41c7pgutvvlDark Horse est le cinquième roman de l’Américain Craig Johnson.
Paru en français chez Gallmeister (dans la collection « Noire ») en 2013, il a la particularité d’être sorti en poche en Points/Seuil (en 2015) et non chez Gallmeister comme c’était habituellement le cas.

Résumé

Wade Barsad est retrouvé mort, abattu de six balles dans le crâne durant son sommeil. Auparavant, il avait enfermé dans la grange les chevaux de sa femme avant d’y mettre le feu. Tout semble accuser Mary Barsad, qui n’est d’ailleurs pas longue à avouer avant de sombrer dans un mutisme inquiétant. Sauf que, sans qu’il ne s’explique vraiment pourquoi, le shérif Longmire ne croit pas un instant à la culpabilité de la veuve. Pour mener l’enquête incognito dans le comté voisin de sa juridiction, Walt va se faire passer pour un représentant d’assurances.

Mon avis

Après Little Bird, Le camp des morts, L’indien blanc, Enfants de poussière et autant de pépites littéraires, Dark Horse est le cinquième roman de Craig Johnson et par la même occasion la cinquième enquête de Walt Longmire. C’est un véritable plaisir que de retrouver Walt et son équipe – la fougueuse Vic, l’adjoint Branch, mais aussi l’affable Ruby ou encore Henry Standing Bear, l’ami cheyenne du shérif. Comme dans les précédents opus, on retrouve le talent de Craig Johnson pour nous décrire sa rude et belle région du Wyoming. Ici, plus particulièrement la bourgade d’Absalom, petite voisine d’Absaroka, ses quelques rues et ses habitants pas commodes.

Mais contrairement à d’autres auteurs américains (chacun pensera à qui il veut), Craig Johnson prend le soin d’écrire à chaque fois un roman différent. Dans cet épisode, l’auteur s’est amusé à utiliser une construction chronologique originale – obligeant le lecteur à rester attentif – faisant s’alterner des passages relatant l’isolement de Mary Barsad et d’autres, plus récents d’une semaine, narrant l’infiltration de Walt dans le comté d’Abasalom.
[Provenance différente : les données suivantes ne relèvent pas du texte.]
(* ===== verification/Scenario.v ===== *)
(** * Projects and scenarios ([internal/domain/project], [internal/domain/scenario])

    The two aggregates an execution points at: who owns it, and what traffic it
    sends and which engines can run that traffic. *)
From S2P Require Import Prelude Errors GoStrings Taurus.

Module Project.
Definition MaxNameLen : Z := 100.
Definition MaxOwnerLen : Z := 50.
Definition MaxSIDLen : Z := 25.

Record Project := mkProject {
  prj_ID : Z;
  prj_Name : string;
  prj_Owner : string;
  prj_SID : string;
  prj_TenantID : option Z;
  prj_CreatedBy : string;
  prj_UpdatedBy : string;
  prj_CreatedTime : time
}.

(** Ranging over runes or over bytes accepts the same strings: a digit is one
    byte, and no byte of a longer encoding is a digit. *)
Definition isDigits (s : string) : bool :=
  forallb (λ c, bool_decide (48 <= Z.of_N (byte_of c) <= 57)) (bytes_of s).

Definition Validate (p : Project) : result error unit :=
  if bool_decide (prj_Name p = "") then Err ErrProjNameRequired
  else if MaxNameLen <? go_len (prj_Name p) then Err ErrProjNameTooLong
  else if bool_decide (prj_Owner p = "") then Err ErrProjOwnerRequired
  else if MaxOwnerLen <? go_len (prj_Owner p) then Err ErrProjOwnerTooLong
  else if bool_decide (prj_SID p = "") then Ok tt
  else if MaxSIDLen <? go_len (prj_SID p) then Err ErrSIDTooLong
  else if negb (isDigits (prj_SID p)) then Err ErrSIDInvalid
  else Ok tt.

Definition New (name owner sid : string) : result error Project :=
  let p := mkProject 0 (TrimSpace name) (TrimSpace owner) (TrimSpace sid) None "" "" time_zero in
  match Validate p with
  | Err e => Err e
  | Ok _ => Ok p
  end.
End Project.

Module Scenario.
Definition MaxNameLen : Z := 100.
Definition MaxTemplateNameLen : Z := 128.

Definition Kind := string.
Definition KindPortable : Kind := "portable".
Definition KindNative : Kind := "native".

Record Scenario := mkScenario {
  scn_ID : Z;
  scn_Name : string;
  scn_ProjectID : Z;
  scn_Kind : Kind;
  scn_Engine : Executor;
  scn_TenantID : option Z;
  scn_CreatedBy : string;
  scn_UpdatedBy : string;
  scn_CreatedTime : time;
  scn_IsTemplate : bool;
  scn_TemplateName : string
}.

Definition Validate (s : Scenario) : result error unit :=
  if bool_decide (scn_Name s = "") then Err ErrScenNameRequired
  else if MaxNameLen <? go_len (scn_Name s) then Err ErrScenNameTooLong
  else if scn_IsTemplate s && bool_decide (scn_TemplateName s = "")
    then Err ErrTemplateNameRequired
  else if scn_IsTemplate s && (MaxTemplateNameLen <? go_len (scn_TemplateName s))
    then Err ErrTemplateNameTooLong
  else if negb (scn_IsTemplate s) && bool_decide (scn_TemplateName s ≠ "")
    then Err ErrTemplateNameRequired
  else if (scn_ProjectID s <=? 0) && negb (scn_IsTemplate s) then Err ErrScenProjectRequired
  else if bool_decide (scn_Kind s = KindPortable) then
    if bool_decide (scn_Engine s ≠ "") then Err ErrPortableEnginePinned else Ok tt
  else if bool_decide (scn_Kind s = KindNative) then
    if bool_decide (scn_Engine s = "") then Err ErrNativeEngineRequired
    else if negb (Known (scn_Engine s)) then Err ErrScenEngineUnknown
    else Ok tt
  else Err ErrScenKindUnknown.

Definition validated (s : Scenario) : result error Scenario :=
  match Validate s with
  | Err e => Err e
  | Ok _ => Ok s
  end.

Definition New (name : string) (projectID : Z) : result error Scenario :=
  validated (mkScenario 0 (TrimSpace name) projectID KindPortable "" None "" "" time_zero false "").

Definition NewNative (name : string) (projectID : Z) (engine : Executor) : result error Scenario :=
  validated (mkScenario 0 (TrimSpace name) projectID KindNative engine None "" "" time_zero
               false "").

Definition NewTemplate (name templateName : string) : result error Scenario :=
  validated (mkScenario 0 (TrimSpace name) 0 KindPortable "" None "" "" time_zero true
               (TrimSpace templateName)).

Definition SupportedEngines (s : Scenario) : list Executor :=
  if bool_decide (scn_Kind s = KindNative) then [scn_Engine s]
  else if bool_decide (scn_Kind s = KindPortable) then DeclarativeExecutors
  else [].

Definition CanRunOn (s : Scenario) (engine : Executor) : result error unit :=
  if negb (Known engine) then Err ErrScenEngineUnknown
  else if bool_decide (scn_Kind s = KindNative) then
    if bool_decide (engine ≠ scn_Engine s) then Err ErrEnginePinned else Ok tt
  else if bool_decide (scn_Kind s = KindPortable) then
    if negb (AcceptsDeclarativeRequests engine) then Err ErrEngineNeedsScript else Ok tt
  else Err ErrScenKindUnknown.

Lemma Validate_engine s :
  Validate s = Ok tt →
  scn_Kind s = KindPortable ∧ scn_Engine s = "" ∨
  scn_Kind s = KindNative ∧ Known (scn_Engine s) = true.
Proof.
  unfold Validate. go_case; try done; intros _.
  - left. split; [done|]. by destruct (decide (scn_Engine s = "")).
  - right. split; [done|]. by apply negb_false_iff.
Qed.

(** The engines a valid scenario lists are exactly the engines it can run
    on: a native scenario its own engine only, a portable one every engine that
    takes declarative requests, and there is always at least one. *)
Theorem supported_engines_exact s :
  Validate s = Ok tt →
  SupportedEngines s ≠ [] ∧
  ∀ engine, engine ∈ SupportedEngines s ↔ CanRunOn s engine = Ok tt.
Proof.
  intros [[Hk _]|[Hk Hkn]]%Validate_engine; unfold SupportedEngines, CanRunOn; rewrite Hk.
  - rewrite bool_decide_eq_false_2, bool_decide_eq_true_2 by done. split; [by vm_compute|].
    intros e. rewrite elem_of_DeclarativeExecutors. split.
    + intros He. by rewrite (declarative_known e He), He.
    + destruct (Known e), (AcceptsDeclarativeRequests e); done.
  - rewrite bool_decide_eq_true_2 by done. split; [done|].
    intros e. rewrite list_elem_of_singleton. split.
    + intros ->. rewrite Hkn. simpl. by rewrite bool_decide_eq_false_2 by tauto.
    + destruct (Known e); simpl; [|done].
      destruct (bool_decide_reflect (e ≠ scn_Engine s)) as [|Hn]; [done|]. intros _.
      destruct (decide (e = scn_Engine s)); [done|by destruct Hn].
Qed.

Lemma supported_engines_exact_witness :
  ∃ s, NewNative " checkout " 4 ExecutorGatling = Ok s ∧ scn_Name s = "checkout" ∧
    SupportedEngines s ≠ [] ∧
    ∀ engine, engine ∈ SupportedEngines s ↔ CanRunOn s engine = Ok tt.
Proof.
  eexists. split; [vm_compute; reflexivity|]. split; [reflexivity|].
  apply supported_engines_exact. vm_compute. reflexivity.
Defined.
End Scenario.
« Dans ma vie, j’ai reçu des coups de pieds de chevaux, j’ai été mordu. J’ai été piétiné, écrasé contre des grilles et désarçonné, mais ces merveilleux animaux m’ont aussi câliné, frotté, porté, réchauffé et henni doucement au visage. Je pensais à tous les chevaux que j’avais connus et n’en trouvais pas un de mauvais. Mon père disait que les animaux ne ressentaient pas la douleur comme nous, mais jamais je ne l’avais vu en maltraiter un, jamais. »

Dark Horse, comme son titre le laisse augurer, fait aussi la part belle aux chevaux. Et c’est peu dire qu’on sent rapidement que l’auteur au chapeau les connait bien et les aime, lui qui possède un ranch. Certains passages concernant la « plus vieille conquête de l’homme » sont magnifiquement écrits et le lecteur gardera sans doute en tête quelques scènes mémorables comme cette folle chevauchée sous les éclairs sur une mesa du Wyoming.

Si l’on peut dire que Dark Horse n’est peut-être pas le meilleur opus de la série, Craig Johnson n’arrive décidément pas à décevoir. Chacun de ses romans est une belle réussite et donne furieusement envie de lire le suivant. S’ils peuvent bien sûr se lire indépendamment, il est néanmoins conseillé de lire les aventures du sympathique shérif Longmire dans l’ordre, en commençant par le déjà très bon Little Bird.

Dark Horse (The Dark Horse, 2009), de Craig Johnson, Gallmeister / Noire (2013). traduit de l’Américain par Sophie Aslanides, 327 pages.